*Directions*
Your response should consist solely of the lines from the one containing "negb (String.eqb s" through the final line of the entries, repeated exactly.

[Saved entries]
┏━━
Lemma upload_audio_file_default_name_witness :
  ∃ r fs',
    upload_audio_file "F7" ex_unnamed "alice" empty_fs = (Ok r, fs') ∧
    ur_filename r = "F7" +:+ ".webm" ∧
    files fs' !! ["uploads"; "audio"; "alice"; "F7" +:+ ".webm"] =
      Some (Bytes (uf_content ex_unnamed)).
Proof.
  apply (upload_audio_file_default_name empty_fs "F7" ex_unnamed "alice").
  - apply reachable_empty.
  - vm_compute. reflexivity.
  - left. reflexivity.
  - reflexivity.
Defined.

(** X4: an error of [validate_audio_file] leaves [upload_audio_file] as it
    was raised: the check runs before the [try] block, so the exception is
    not wrapped into an HTTP 500, and nothing has been written. *)
Theorem upload_audio_file_validation_error fs file_id file user e :
  (validate_audio_file file fs).1 = Raise e →
  upload_audio_file file_id file user fs = (Raise e, fs).
Proof.
  intros Hv. unfold upload_audio_file.
  pose proof (validate_audio_file_pure file fs) as Hpure.
  destruct (validate_audio_file file fs) as [r fs0] eqn:Hrun.
  simpl in Hv, Hpure. subst.
  by erewrite bind_raise.
Qed.

Lemma upload_audio_file_validation_error_witness :
  upload_audio_file "F8"
    (mk_UploadFile (Some "notes.txt") (Some "text/plain") None [])
    "alice" empty_fs =
    (Raise (HTTPException 400
              [FLit "Unsupported file type: "; FStrOpt (Some "text/plain");
               FLit ". Allowed types: ";
               FJoin ", " (elements ALLOWED_AUDIO_TYPES)]), empty_fs).
Proof.
  apply (upload_audio_file_validation_error empty_fs "F8"
           (mk_UploadFile (Some "notes.txt") (Some "text/plain") None [])
           "alice").
  vm_compute. reflexivity.
Defined.

(** X5: when the file passes validation and its declared size is above
    [MAX_FILE_SIZE], [upload_audio_file] raises HTTP 413 unwrapped and
    writes nothing, however many bytes the body has. *)
Theorem upload_audio_file_too_large fs file_id file user n :
  (validate_audio_file file fs).1 = Ok tt →
  uf_size file = Some n →
  MAX_FILE_SIZE < n →
  upload_audio_file file_id file user fs =
    (Raise (HTTPException 413
              [FLit "File too large. Maximum size: "; FInt 100; FLit "MB"]),
     fs).
Proof.
  intros Hv Hsz Hn. unfold upload_audio_file.
  pose proof (validate_audio_file_pure file fs) as Hpure.
  destruct (validate_audio_file file fs) as [r fs0] eqn:Hrun.
  simpl in Hv, Hpure. subst.
  erewrite bind_ok; [|exact Hrun].
  rewrite Hsz. unfold size_too_large.
  assert (0 < MAX_FILE_SIZE) by done.
  replace (negb (n =? 0) && (n >? MAX_FILE_SIZE)) with true by lia.
  by erewrite bind_raise.
Qed.

Lemma upload_audio_file_too_large_witness :
  upload_audio_file "F8"
    (mk_UploadFile (Some "talk.wav") (Some "audio/wav") (Some 104857601) [])
    "alice" empty_fs =
    (Raise (HTTPException 413
              [FLit "File too large. Maximum size: "; FInt 100; FLit "MB"]),
     empty_fs).
Proof.
  apply (upload_audio_file_too_large empty_fs "F8"
           (mk_UploadFile (Some "talk.wav") (Some "audio/wav")
              (Some 104857601) [])
           "alice" 104857601).
  - vm_compute. reflexivity.
  - reflexivity.
  - vm_compute. reflexivity.
Defined.

(** X6: a successful [upload_audio_file] writes exactly one file, the one
    at its audio path: every other file, every session record and every
    stored chunk is as before. *)
Theorem upload_audio_file_writes_one_file fs file_id file user :
  reachable fs →
  (validate_audio_file file fs).1 = Ok tt →
  size_too_large (uf_size file) = false →
  ∃ fs',
    upload_audio_file file_id file user fs =
      (Ok (audio_response file_id file), fs') ∧
    files fs' =
      <[audio_path_of file_id file user := Bytes (uf_content file)]> (files fs) ∧
    (∀ upload_id, session_of fs' upload_id = session_of fs upload_id) ∧
    (∀ upload_id n, stored_chunk fs' upload_id n = stored_chunk fs upload_id n).
Proof.
  intros Hinv%reachable_inv Hv Hsz.
  rewrite upload_audio_file_run, Hv, Hsz by done.
  eexists. split; [done|]. split; [done|]. split.
  - intros upload_id. unfold fs_after_audio.
    by rewrite session_of_with_file.
  - intros upload_id n. unfold stored_chunk, fs_after_audio. simpl.
    by rewrite lookup_insert_ne.
Qed.
(** * alfresco/lists/KeyboardNavigationSuppressionMixin

    A shallow embedding of the keyboard-navigation suppression mixin and the
    properties of its seven handlers.

    The mixin is a Dojo [declare]d class.  Its handlers read members of
    [this], read properties of the event they are given, assign one field
    ([suppressKeyNavigation]) and call into collaborators that live outside
    the mixin: [event.stop] (dojo/_base/event), [on.emit] (dojo/on),
    [this.inherited] (the dijit/_KeyNavContainer handler that the mixin
    overrides) and the optional hooks [onEditClick], [onCancel], [onSave].

    Handlers are embedded as computations in a small monad that threads the
    widget, may throw a [TypeError], and records every call to a collaborator,
    in program order, as an [action].  Collaborators are recorded, not
    interpreted: what they do once called is outside the mixin.

    The last part covers [setupServer] of
    aikauTesting/mockservices/MultiSelectInputMockXhr, whose [try]/[catch]
    does depend on what its collaborators do: there they are given as a
    [behaviour]. *)

From Stdlib Require Import ZArith.
From stdpp Require Import gmap strings list fin_maps.

Local Open Scope Z_scope.

(** ** JavaScript values *)

Module JS.

(** The values a handler can be handed.  Numbers are the integer codes that
    keyboard events carry, plus [NaN], the one number that is not strictly
    equal to itself.  An object is a reference [ref] (its identity), whether
    it is callable, and its own data properties. *)
#[warnings="-register-all"] Inductive value : Type :=
| VUndefined
| VNull
| VBool (b : bool)
| VNum (n : Z)
| VNaN
| VStr (s : string)
| VObj (ref : positive) (callable : bool) (props : gmap string value).

Inductive exn : Type :=
| TypeError.

(** [typeof v] *)
Definition typeof (v : value) : string :=
  match v with
  | VUndefined => "undefined"
  | VNull => "object"
  | VBool _ => "boolean"
  | VNum _ | VNaN => "number"
  | VStr _ => "string"
  | VObj _ callable _ => if callable then "function" else "object"
  end.

(** ToBoolean, as used by [&&] and [||]. *)
Definition truthy (v : value) : bool :=
  match v with
  | VUndefined | VNull | VNaN => false
  | VBool b => b
  | VNum n => negb (n =? 0)
  | VStr s => negb (String.eqb s "")
  | VObj _ _ _ => true
  end.

(** [a === b]: no coercion; objects are compared by reference. *)
Definition strict_eq (a b : value) : bool :=
  match a, b with
  | VUndefined, VUndefined => true
  | VNull, VNull => true
  | VBool x, VBool y => Bool.eqb x y
  | VNum x, VNum y => x =? y
  | VStr x, VStr y => String.eqb x y
  | VObj r _ _, VObj r' _ _ => Pos.eqb r r'
  | _, _ => false
  end.

(** [v.k]: a [TypeError] on [undefined] and [null]; the own property of an
    object, [undefined] when it has none; [undefined] on the other
    primitives, which have no property of the names read here. *)
Definition get (v : value) (k : string) : exn + value :=
  match v with
  | VUndefined | VNull => inl TypeError
  | VObj _ _ props => inr (default VUndefined (props !! k))
  | _ => inr VUndefined
  end.

Definition is_boolean (v : value) : bool :=
  match v with
  | VBool _ => true
  | _ => false
  end.

Definition is_object (v : value) : bool :=
  match v with
  | VObj _ _ _ => true
  | _ => false
  end.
┗━━
*Task output*
  | VStr s => negb (String.eqb s "")
  | VObj _ _ _ => true
  end.

(** [a === b]: no coercion; objects are compared by reference. *)
Definition strict_eq (a b : value) : bool :=
  match a, b with
  | VUndefined, VUndefined => true
  | VNull, VNull => true
  | VBool x, VBool y => Bool.eqb x y
  | VNum x, VNum y => x =? y
  | VStr x, VStr y => String.eqb x y
  | VObj r _ _, VObj r' _ _ => Pos.eqb r r'
  | _, _ => false
  end.

(** [v.k]: a [TypeError] on [undefined] and [null]; the own property of an
    object, [undefined] when it has none; [undefined] on the other
    primitives, which have no property of the names read here. *)
Definition get (v : value) (k : string) : exn + value :=
  match v with
  | VUndefined | VNull => inl TypeError
  | VObj _ _ props => inr (default VUndefined (props !! k))
  | _ => inr VUndefined
  end.

Definition is_boolean (v : value) : bool :=
  match v with
  | VBool _ => true
  | _ => false
  end.

Definition is_object (v : value) : bool :=
  match v with
  | VObj _ _ _ => true
  | _ => false
  end.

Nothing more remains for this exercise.